Manuel Almeida*
Opinião Política
De entre onze candidatos apresentados aos portugueses, o veredicto da primeira volta foi
claro: o país ficou perante uma escolha entre duas visões profundamente diferentes para a Presidência da República. De um lado, o candidato apoiado pelo Partido Socialista e por todo o aparelho do sistema político que, há décadas, governa Portugal sem coragem para assumir erros nem vontade real de mudar. Do outro, André Ventura, um candidato que
sempre disse ao que vinha, que nunca se escondeu atrás de ambiguidades e que representa uma rutura com o conformismo e a resignação instalados.
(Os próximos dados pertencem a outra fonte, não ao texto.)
(* ===== verification/TestServer.v ===== *)
(** * [tests/test_server.cpp]: the end-to-end tests, evaluated

    A test is a run of the two models against each other: the connection
    reads the segments the client sends ([drive], with the parser, the
    routes and the body sources behind it), and the client reads the wire.
    Tests that are about time, several workers or the file system are
    theorems elsewhere ([Timeouts], [Reactors], [StaticFiles]). *)

From S2P Require Import Prelude Headers RequestParser Numbers ParserFacts ParserSegmentation Response ResponseHead.
From S2P Require Import Crc32 ByteBuffer UniqueFd Router StaticFiles Metrics Connection ServerTheorems Routes RoutesFacts AppTheorems.
From S2P Require Import Main Loadgen TestClient TestClientFacts TestClientTheorems TestParser.

Open Scope Z_scope.

(** What the client sees: whether the server kept the connection, the responses, and bytes after the last one. *)
Record exchange := mkExchange { x_kept : bool; x_responses : list HttpResponse; x_rest : bytes }.

(** One readiness event after the other: in each the client has sent more segments, and the worker drives the connection. *)
Fixpoint serve_events (events : list (list bytes)) (c : Connection bytes) (e : Env DemoKernel) : option (bool * Env DemoKernel) :=
  match events with
  | [] => Some (true, e)
  | sent :: events =>
      match drive demo_app 50 false (max_in_buffer ParserLimits_default) 400 (set_can_read true c)
              (set_kern (mkDemo sent 100 (dk_wire (e_kern e))) e) with
      | None => None
      | Some (true, c, e) => serve_events events c e
      | Some (false, _, e) => Some (false, e)
      end
  end.

(** The client calls [read_response] once for each of [heads]. *)
Definition run_events (events : list (list bytes)) (heads : list bool) : option exchange :=
  match serve_events events demo_conn app_env with
  | None => None
  | Some (kept, e) =>
      match read_responses 9000 heads (mkClient 7 []) (mkSegments [Some (dk_wire (e_kern e))] []) with
      | Some (Value rs, cl, _) => Some (mkExchange kept rs (cl_buf cl))
      | _ => None
      end
  end.

(** Everything the client sends is there at the first event. *)
Definition run_exchange (sent : list bytes) (heads : list bool) : option exchange := run_events [sent] heads.

(** Statuses and bodies. *)
Definition answered (x : option exchange) : option (bool * list (Z * bytes) * bytes) :=
  (fun x => (x_kept x, (fun r => (r_status r, r_body r)) <$> x_responses x, x_rest x)) <$> x.

(** A header of the first response. *)
Definition first_header (x : option exchange) (name : bytes) : option bytes :=
  match x with Some (mkExchange _ (r :: _) _) => get (r_headers r) name | _ => None end.

Example serves_healthz :
  let x := run_exchange [get_text (B "/healthz") []] [false] in
  answered x = Some (true, [(200, B "ok" ++ [LF])], [])
  /\ first_header x (B "Date") = Some (B "Thu, 01 Jan 1970 00:00:00 GMT") /\ first_header x (B "Connection") = None.
Proof. vm_compute. done. Qed.

Example keep_alive_reuses_one_connection :
  answered (run_events (replicate 5 [get_text (B "/healthz") []]) (replicate 5 false))
  = Some (true, replicate 5 (200, B "ok" ++ [LF]), []).
Proof. vm_compute. done. Qed.

Definition stream_text (n : Z) : bytes := concat ((fun i => B "chunk " ++ to_string i ++ B " of " ++ to_string n ++ [LF]) <$> seqZ 0 n).

Example pipelined_requests_are_answered_in_order :
  answered (run_exchange
    [get_text (B "/bytes/1") [] ++ get_text (B "/stream/3") [] ++ get_text (B "/bytes/2") []
     ++ text [B "POST /echo HTTP/1.1"; B "Host: t"; B "Content-Length: 4"; []] ++ B "pong" ++ get_text (B "/bytes/3") []] (replicate 5 false))
  = Some (true, [(200, B "a"); (200, stream_text 3); (200, B "ab"); (200, B "pong"); (200, B "abc")], []).
Proof. vm_compute. done. Qed.

Example malformed_request_gets_400_then_close :
  let x := run_exchange [text [B "GARBAGE"; []]] [false] in
  (fun x => (x_kept x, r_status <$> x_responses x, x_rest x)) <$> x = Some (false, [400], []) /\ first_header x (B "Connection") = Some (B "close").
Proof. vm_compute. done. Qed.

(** The request inside the body of the first is never executed. *)
Example smuggling_attempt_is_rejected :
  (fun x => (x_kept x, r_status <$> x_responses x, x_rest x))
  <$> run_exchange [text [B "POST /echo HTTP/1.1"; B "Host: t"; B "Content-Length: 4"; B "Transfer-Encoding: chunked"; []; B "0"; [];
                          B "GET /healthz HTTP/1.1"; B "Host: t"; []]] [false]
  = Some (false, [400], []).
Proof. vm_compute. done. Qed.

Example not_found_and_method_not_allowed :
  match run_events [[get_text (B "/nope") []]; [text [B "DELETE /healthz HTTP/1.1"; B "Host: t"; []]]] [false; false] with
  | Some (mkExchange true [a; b] []) => r_status a = 404 /\ r_status b = 405 /\ get (r_headers b) (B "Allow") = Some (B "GET, HEAD")
  | _ => False
  end.
Proof. vm_compute. done. Qed.

Example echoes_chunked_request_body :
  let x := run_exchange [text [B "POST /echo HTTP/1.1"; B "Host: t"; B "Content-Type: text/plain"; B "Transfer-Encoding: chunked"; [];
                               B "5"; B "hello"; B "6"; B " world"; B "0"; []]] [false] in
  answered x = Some (true, [(200, B "hello world")], []) /\ first_header x (B "Content-Type") = Some (B "text/plain").
Proof. vm_compute. done. Qed.

(** The body is sent only after the interim response, which is left out when the body is already there. *)
Example expect_100_continue_handshake :
  let head := text [B "POST /echo HTTP/1.1"; B "Host: t"; B "Expect: 100-continue"; B "Content-Length: 5"; []] in
  answered (run_events [[head]; [B "hello"]] [false; false]) = Some (true, [(100, []); (200, B "hello")], [])
  /\ answered (run_events [[head ++ B "hello"]] [false]) = Some (true, [(200, B "hello")], []).
Proof. vm_compute. done. Qed.

Example streams_chunked_body_with_crc_trailer :
  match run_exchange [get_text (B "/stream/50") []] [false] with
  | Some (mkExchange true [r] []) =>
      get (r_headers r) (B "Transfer-Encoding") = Some (B "chunked")
      /\ get (r_headers r) (B "Trailer") = Some (B "X-Chunk-Count, X-Content-CRC32")
      /\ drop (length (r_body r) - 15) (r_body r) = B "chunk 49 of 50" ++ [LF]
      /\ get (r_trailers r) (B "X-Content-CRC32") = Some (hex8 (crc32 (r_body r) 0))
      /\ get (r_trailers r) (B "X-Chunk-Count") = Some (B "50")
  | _ => False
  end.
Proof. vm_compute. done. Qed.

Example head_sends_headers_without_body :
  match run_exchange [text [B "HEAD /bytes/100 HTTP/1.1"; B "Host: t"; []]; get_text (B "/healthz") []] [true; false] with
  | Some (mkExchange true [a; b] []) =>
      r_status a = 200 /\ get (r_headers a) (B "Content-Length") = Some (B "100") /\ r_body b = B "ok" ++ [LF]
  | _ => False
  end.
Proof. vm_compute. done. Qed.

Example static_files_cannot_escape_root :
  (fun x => (x_kept x, r_status <$> x_responses x))
  <$> run_exchange [get_text (B "/static/../main.cpp") []; get_text (B "/static/%2e%2e/%2e%2e/etc/passwd") []; get_text (B "/static/a/../../x") []]
        (replicate 3 false)
  = Some (true, [400; 400; 400]).
Proof. vm_compute. done. Qed.

Example http10_client_gets_close_by_default :
  let x := run_exchange [text [B "GET /healthz HTTP/1.0"; []]] [false] in
  answered x = Some (false, [(200, B "ok" ++ [LF])], []) /\ first_header x (B "Connection") = Some (B "close").
Proof. vm_compute. done. Qed.

Example connection_close_is_honored :
  answered (run_exchange [get_text (B "/healthz") (text [B "Connection: close"])] [false]) = Some (false, [(200, B "ok" ++ [LF])], []).
Proof. vm_compute. done. Qed.

Example request_trickled_one_byte_per_write :
  answered (run_events ((fun c => [[c]]) <$> get_text (B "/stream/2") []) [false]) = Some (true, [(200, stream_text 2)], []).
Proof. vm_compute. done. Qed.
No próximo domingo, os portugueses voltam a ser chamados a decidir, de forma livre e soberana, quem querem que ocupe o mais alto cargo da Nação durante os próximos cinco anos. Não está apenas em causa um nome, mas sim o tipo de Presidente que queremos. Um Presidente submisso aos interesses instalados, refém dos jogos de bastidores, condicionado por estruturas opacas que escapam ao controlo dos cidadãos e que se limitará a cumprir agenda, a discursar em cerimónias oficiais e a ser uma figura
decorativa no Palácio de Belém.
Ou, em alternativa, um Presidente que não teme o confronto quando ele é necessário, que dá a cara, que recusa o silêncio cúmplice e que acredita que Portugal precisa de mudanças profundas e urgentes. Mudanças que devolvam dignidade a quem trabalha,
respeito a quem garante a segurança, justiça a quem cumpre a lei e esperança às famílias que todos os dias lutam para sobreviver num país cada vez mais desigual.
A comunicação social e muitos comentadores, subservientes ao sistema, parecem já ter escolhido o seu candidato. Esquecem-se, porém, de um detalhe essencial: quem elege o próximo inquilino de Belém é o povo português. E esse povo já não se deixa ludibriar.
A Presidência da República não pode continuar desligada da realidade do país. Portugal precisa de um Presidente que represente os portugueses e não o sistema; que defenda a soberania, a transparência e a responsabilidade política.
No próximo domingo, cada voto conta. O meu é claro e assumido: votarei em André Ventura.